What you have to do:
Once the line containing "[[| |r|]|]; try discriminate." is found in the entries below, reproduce it and every line after it, stopping at and including the line containing "cbn in *; [|congruence]."; reproduce nothing else, and keep each line exact.

Items from a data source

BEGIN

(** C5.  The batch starts with an untriggered cancellation token of its
    own; [cancelRequests] is called at most once in the whole batch, and
    the one step that can call it is the orchestrator's turn that reads the
    first failing result, after which the batch has failed. *)
Theorem cancel_at_most_once (urls : list string) (evs : list Event) (s : State) :
  run urls (init urls) evs = Some s →
  cancelCalls (init urls) = 0%nat ∧
  (cancelCalls s <= 1)%nat ∧
  (cancelCalls s = 1%nat ↔ ∃ err, orch s = Returned None (Some err)) ∧
  (∀ e s', step urls s e = Some s' → cancelCalls s' ≠ cancelCalls s →
     e = Collect ∧ cancelCalls s = 0%nat ∧ cancelCalls s' = 1%nat ∧
     ∃ i ret result rest cause,
       orch s = Collecting i ret ∧ Forall no_error ret ∧
       results s = result :: rest ∧ Err result = Some cause ∧
       orch s' = Returned None (Some (download_failed result cause))).
Proof.
  intros Hrun. pose proof (reachable_Inv _ _ _ Hrun) as HI.
  pose proof (inv_orch _ _ HI) as Horch.
  split; [reflexivity|]. split; [|split].
  - destruct (orch s) as [i ret|[ret|] [err|]]; try tauto;
      destruct Horch as (? & ?); lia.
  - split.
    + intros Hc. destruct (orch s) as [i ret|[ret|] [err|]]; try tauto; eauto;
        destruct Horch as (? & ? & ? & ?); lia.
    + intros [err Ho]. rewrite Ho in Horch. tauto.
  - intros e s' Hstep Hne. unfold step in Hstep.
    destruct e as [w|w net|w|].
    + destruct (workers s !! w) as [[| | |]|]; try discriminate.
      destruct (tasks s); injection Hstep as <-; cbn in Hne; congruence.
    + destruct (workers s !! w) as [[|url| |]|]; try discriminate.
      destruct (downloadUrl net url). injection Hstep as <-. cbn in Hne.
      congruence.
    + destruct (workers s !! w) as [[| |r|]|]; try discriminate.
      destruct (length (results s) <? length urls)%nat; [|discriminate].
      injection Hstep as <-. cbn in Hne. congruence.
    + destruct (orch s) as [i ret|] eqn:Ho; [|discriminate].
      destruct Horch as (_ & _ & Hall & Hc).
      destruct (i <? length urls)%nat.
      * destruct (results s) as [|result rest]; [discriminate|].
        destruct (Err result) as [cause|] eqn:He; injection Hstep as <-;
          cbn in *; [|congruence].
        repeat split; auto; try lia.
        exists i, ret, result, rest, cause. auto.
      * injection Hstep as <-. cbn in Hne. congruence.
Qed.

Lemma cancel_at_most_once_witness :
  ∃ s, run batch_bad (init batch_bad) (sched_bad ++ [Collect]) = Some s ∧
       cancelCalls s = 1%nat ∧
       cancelCalls (init batch_bad) = 0%nat ∧
       (cancelCalls s <= 1)%nat ∧
       (cancelCalls s = 1%nat ↔ ∃ err, orch s = Returned None (Some err)) ∧
       (∀ e s', step batch_bad s e = Some s' → cancelCalls s' ≠ cancelCalls s →
          e = Collect ∧ cancelCalls s = 0%nat ∧ cancelCalls s' = 1%nat ∧
          ∃ i ret result rest cause,
            orch s = Collecting i ret ∧ Forall no_error ret ∧
            results s = result :: rest ∧ Err result = Some cause ∧
            orch s' = Returned None (Some (download_failed result cause))).
Proof.
  eexists. split; [vm_compute; reflexivity|]. split; [reflexivity|].
  apply (cancel_at_most_once batch_bad (sched_bad ++ [Collect])). reflexivity.
Defined.



(** The states of the empty batch. *)
Lemma empty_batch_states (evs : list Event) (s : State) :
  run [] (init []) evs = Some s →
  fetched s = [] ∧ workers s ≫= in_flight = [] ∧ workers s ≫= unsent = [] ∧
  results s = [] ∧ received s = [] ∧ cancelCalls s = 0%nat ∧
  (orch s = Returned (Some []) None ∨
   orch s = Collecting 0 [] ∧
   ∃ s', step [] s Collect = Some s' ∧ orch s' = Returned (Some []) None).
Proof.
  intros Hrun. pose proof (reachable_Inv _ _ _ Hrun) as HI.
  pose proof (batch_Inv_count _ _ HI) as Hcount. cbn in Hcount.
  pose proof (inv_tasks _ _ HI) as Ht. apply Permutation_length in Ht.
  rewrite !length_app in Ht. cbn in Ht.
  assert (received s = []) as Er by (apply length_zero_iff_nil; lia).
  repeat (split; [apply length_zero_iff_nil; lia|]).
  pose proof (inv_orch _ _ HI) as Horch.
  destruct (orch s) as [i ret|[ret|] [err|]] eqn:Ho; try tauto.
  - destruct Horch as (-> & Hrecv & _ & Hc). rewrite Er in Hrecv. subst ret.
    split; [exact Hc|]. right. split; [reflexivity|].
    unfold step. rewrite Ho. cbn. eauto.
  - destruct Horch as (Hrecv & _ & _ & Hc). rewrite Er in Hrecv. subst ret.
    auto.
  - destruct Horch as (_ & r0 & result & e & Hrecv & _).
    rewrite Er in Hrecv. destruct r0; discriminate.
Qed.

(** C8.  In the empty batch no fetch is ever made and no result is ever
    produced or awaited: at every moment the orchestrator has either
    returned the empty list with the nil error, or its next turn does so
    without reading from [results]; its very first turn does. *)
Theorem empty_batch (evs : list Event) (s : State) :
  run [] (init []) evs = Some s →
  (∃ s0, step [] (init []) Collect = Some s0 ∧
         orch s0 = Returned (Some []) None) ∧
  fetched s = [] ∧ workers s ≫= in_flight = [] ∧ workers s ≫= unsent = [] ∧
  results s = [] ∧ received s = [] ∧ cancelCalls s = 0%nat ∧
  (orch s = Returned (Some []) None ∨
   orch s = Collecting 0 [] ∧
   ∃ s', step [] s Collect = Some s' ∧ orch s' = Returned (Some []) None).
Proof.
  intros Hrun. split; [eexists; split; reflexivity|].
  exact (empty_batch_states evs s Hrun).
Qed.

Lemma empty_batch_witness :
  ∃ s, run [] (init []) [Take 0%nat; Collect; Take 1%nat] = Some s ∧
       workers s = [Exited; Exited; Ranging; Ranging] ∧
       (∃ s0, step [] (init []) Collect = Some s0 ∧
              orch s0 = Returned (Some []) None) ∧
       fetched s = [] ∧ workers s ≫= in_flight = [] ∧
       workers s ≫= unsent = [] ∧
       results s = [] ∧ received s = [] ∧ cancelCalls s = 0%nat ∧
       (orch s = Returned (Some []) None ∨
        orch s = Collecting 0 [] ∧
        ∃ s', step [] s Collect = Some s' ∧ orch s' = Returned (Some []) None).
Proof.
  eexists. split; [vm_compute; reflexivity|]. split; [reflexivity|].
  apply (empty_batch [Take 0%nat; Collect; Take 1%nat]). reflexivity.
Defined.

End PoolFacts.

(** ** Properties of the request handler *)

Module HandlerFacts.
Import Limiter Pool Handler.
Local Open Scope list_scope.

Section Decode.
Variable EqualFold : string → string → bool.
Variable UnmarshalTypeError : json → error.

Local Abbreviation readRequest := (readRequest EqualFold UnmarshalTypeError).
Local Abbreviation onRequest := (onRequest EqualFold UnmarshalTypeError).

(** A successful [Acquire] on a limiter with room, seen on its own. *)
Lemma Acquire_room (c : ClientLimiter) (fuel : nat) :
  is_int32 (Limiter.MaxConcurrentClients c) → is_int32 (clientCount c) →
  clientCount c < Limiter.MaxConcurrentClients c →
  Acquire (S fuel) c = Some (None, with_count c (clientCount c + 1)) ∧
  release (with_count c (clientCount c + 1)) = c.
Proof.
  intros Hmax Hcnt Hlt. cbn [Acquire]. unfold do, LoadInt32, CompareAndSwapInt32.
  destruct (Z.leb_spec (Limiter.MaxConcurrentClients c) (clientCount c)); [lia|].
  rewrite Z.eqb_refl. cbn.
  rewrite wrap32_id by (unfold is_int32, int32_min, int32_max in *; lia).
  split; [reflexivity|]. unfold release, AddInt32. cbn.
  rewrite wrap32_id by (unfold is_int32, int32_min, int32_max in *; lia).
  destruct c. unfold with_count. cbn. f_equal. lia.
Qed.

(** Whatever the request, a call of [downloadUrls] comes after the
    length check. *)
Lemma Downloading_within_limit (fuel : nat) (c c' : ClientLimiter)
    (r : Request) (urls : list string)
    (resume : option (list TaskResult) * option error → ClientLimiter
              → ClientLimiter * Reply) :
  onRequest fuel c r = Some (Downloading c' urls resume) →
  readRequest (Body r) = (urls, None) ∧
  (length urls <= MaxUrlsPerRequest)%nat.
Proof.
  unfold Handler.onRequest.
  destruct (negb (String.eqb (Method r) "POST")); [discriminate|].
  destruct (Acquire fuel c) as [[[e|] c1]|]; try discriminate.
  destruct (Handler.readRequest _ _ (Body r)) as [us [e|]]; [discriminate|].
  destruct (Nat.ltb_spec MaxUrlsPerRequest (length us)); [discriminate|].
  intros [= <- <- <-]. split; [reflexivity|lia].
Qed.

(** C9.  [downloadUrls] is only ever called with at most
    [MaxUrlsPerRequest] URLs.  A request that carries more is answered
    with a failure and without that call, whatever its method and the
    state of the limiter; when it is a POST that the limiter lets in,
    the reason is that the number of URLs exceeds the maximum, and the
    slot is given back. *)
Theorem too_many_urls_rejected (c : ClientLimiter) (r : Request)
    (urls : list string) :
  readRequest (Body r) = (urls, None) →
  (MaxUrlsPerRequest < length urls)%nat →
  (∀ fuel' c0 r0 c' us resume,
     onRequest fuel' c0 r0 = Some (Downloading c' us resume) →
     (length us <= MaxUrlsPerRequest)%nat) ∧
  (∀ fuel h, onRequest fuel c r = Some h →
     ∃ c' w reason, h = Replied c' w ∧ payload w = Failure reason) ∧
  (Method r = "POST" →
   is_int32 (Limiter.MaxConcurrentClients c) → is_int32 (clientCount c) →
   clientCount c < Limiter.MaxConcurrentClients c →
   ∀ fuel, onRequest (S fuel) c r
   = Some (Replied c (mkReply 200
                        (Failure "Number of urls exceeds the maximum")))).
Proof.
  intros Hread Hlen. split; [|split].
  - intros fuel' c0 r0 c' us resume H.
    apply Downloading_within_limit in H. tauto.
  - intros fuel h. unfold Handler.onRequest.
    destruct (negb (String.eqb (Method r) "POST")); [intros [= <-]; eauto|].
    destruct (Acquire fuel c) as [[[e|] c1]|]; try discriminate;
      [intros [= <-]; eauto|].
    rewrite Hread.
    destruct (Nat.ltb_spec MaxUrlsPerRequest (length urls)); [|lia].
    intros [= <-]; eauto.
  - intros Hpost Hmax Hcnt Hroom fuel. unfold Handler.onRequest.
    rewrite Hpost. cbn [String.eqb negb].
    destruct (Acquire_room c fuel Hmax Hcnt Hroom) as [-> ->].
    rewrite Hread.
    destruct (Nat.ltb_spec MaxUrlsPerRequest (length urls)); [|lia].
    reflexivity.
Qed.



End Decode.

Lemma too_many_urls_rejected_witness :
  (∀ fuel' c0 r0 c' us resume,
     onRequest EqualFold_ascii type_error_text fuel' c0 r0
     = Some (Downloading c' us resume) →
     (length us <= MaxUrlsPerRequest)%nat) ∧
  (∀ fuel h, onRequest EqualFold_ascii type_error_text fuel (mkLimiter 100 0)
          (post (JObject [("urls", many_urls 21)])) = Some h →
     ∃ c' w reason, h = Replied c' w ∧ payload w = Failure reason) ∧
  onRequest EqualFold_ascii type_error_text 1 (mkLimiter 100 0)
    (post (JObject [("urls", many_urls 21)]))
  = Some (Replied (mkLimiter 100 0)
            (mkReply 200 (Failure "Number of urls exceeds the maximum"))).
Proof.
  destruct (too_many_urls_rejected EqualFold_ascii type_error_text
              (mkLimiter 100 0) (post (JObject [("urls", many_urls 21)]))
              (replicate 21 "http://a"%string) eq_refl)
    as (H1 & H2 & H3); [apply Nat.ltb_lt; reflexivity|].
  split; [exact H1|]. split; [exact H2|].
  apply (λ a b c d, H3 a b c d 0%nat);
    [reflexivity|unfold is_int32, int32_min, int32_max; cbn; lia..|cbn; lia].
Defined.


End HandlerFacts.

(** ** Further properties of the limiter *)

Module LimiterMore.
Import Limiter Outcomes LimiterFacts.

(** X1.  [Acquire] and [release] undo each other: a successful [Acquire]
    followed by [release] gives the limiter back as it was, and so does a
    [release] followed by [Acquire] when the counter was above the lowest
    [int32] and not above the maximum. *)
Theorem Acquire_release_round_trip (c : ClientLimiter) (fuel : nat) :
  is_int32 (MaxConcurrentClients c) → is_int32 (clientCount c) →
  (clientCount c < MaxConcurrentClients c →
   ∃ c1, Acquire (S fuel) c = Some (None, c1) ∧
         clientCount c1 = clientCount c + 1 ∧ release c1 = c) ∧
  (int32_min < clientCount c <= MaxConcurrentClients c →
   Acquire (S fuel) (release c) = Some (None, c)).
Proof.
  intros Hmax Hcnt. split.
  - intros Hlt.
    destruct (HandlerFacts.Acquire_room c fuel Hmax Hcnt Hlt) as [Hacq Hrel].
    eexists. split; [exact Hacq|]. split; [reflexivity|exact Hrel].
  - intros Hin.
    assert (wrap32 (clientCount c + -1) = clientCount c - 1) as Hw
      by (apply wrap32_id; unfold is_int32, int32_min, int32_max in *; lia).
    cbn [Acquire]. unfold do, release, AddInt32, LoadInt32, CompareAndSwapInt32.
    cbn [clientCount MaxConcurrentClients with_count]. rewrite Hw.
    destruct (Z.leb_spec (MaxConcurrentClients c) (clientCount c - 1)); [lia|].
    rewrite Z.eqb_refl.
    rewrite wrap32_id by (unfold is_int32, int32_min, int32_max in *; lia).
    destruct c as [max count]. unfold with_count. cbn. do 3 f_equal. lia.
Qed.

END

Problem solution:
    + destruct (workers s !! w) as [[| |r|]|]; try discriminate.
      destruct (length (results s) <? length urls)%nat; [|discriminate].
      injection Hstep as <-. cbn in Hne. congruence.
    + destruct (orch s) as [i ret|] eqn:Ho; [|discriminate].
      destruct Horch as (_ & _ & Hall & Hc).
      destruct (i <? length urls)%nat.
      * destruct (results s) as [|result rest]; [discriminate|].
        destruct (Err result) as [cause|] eqn:He; injection Hstep as <-;
          cbn in *; [|congruence].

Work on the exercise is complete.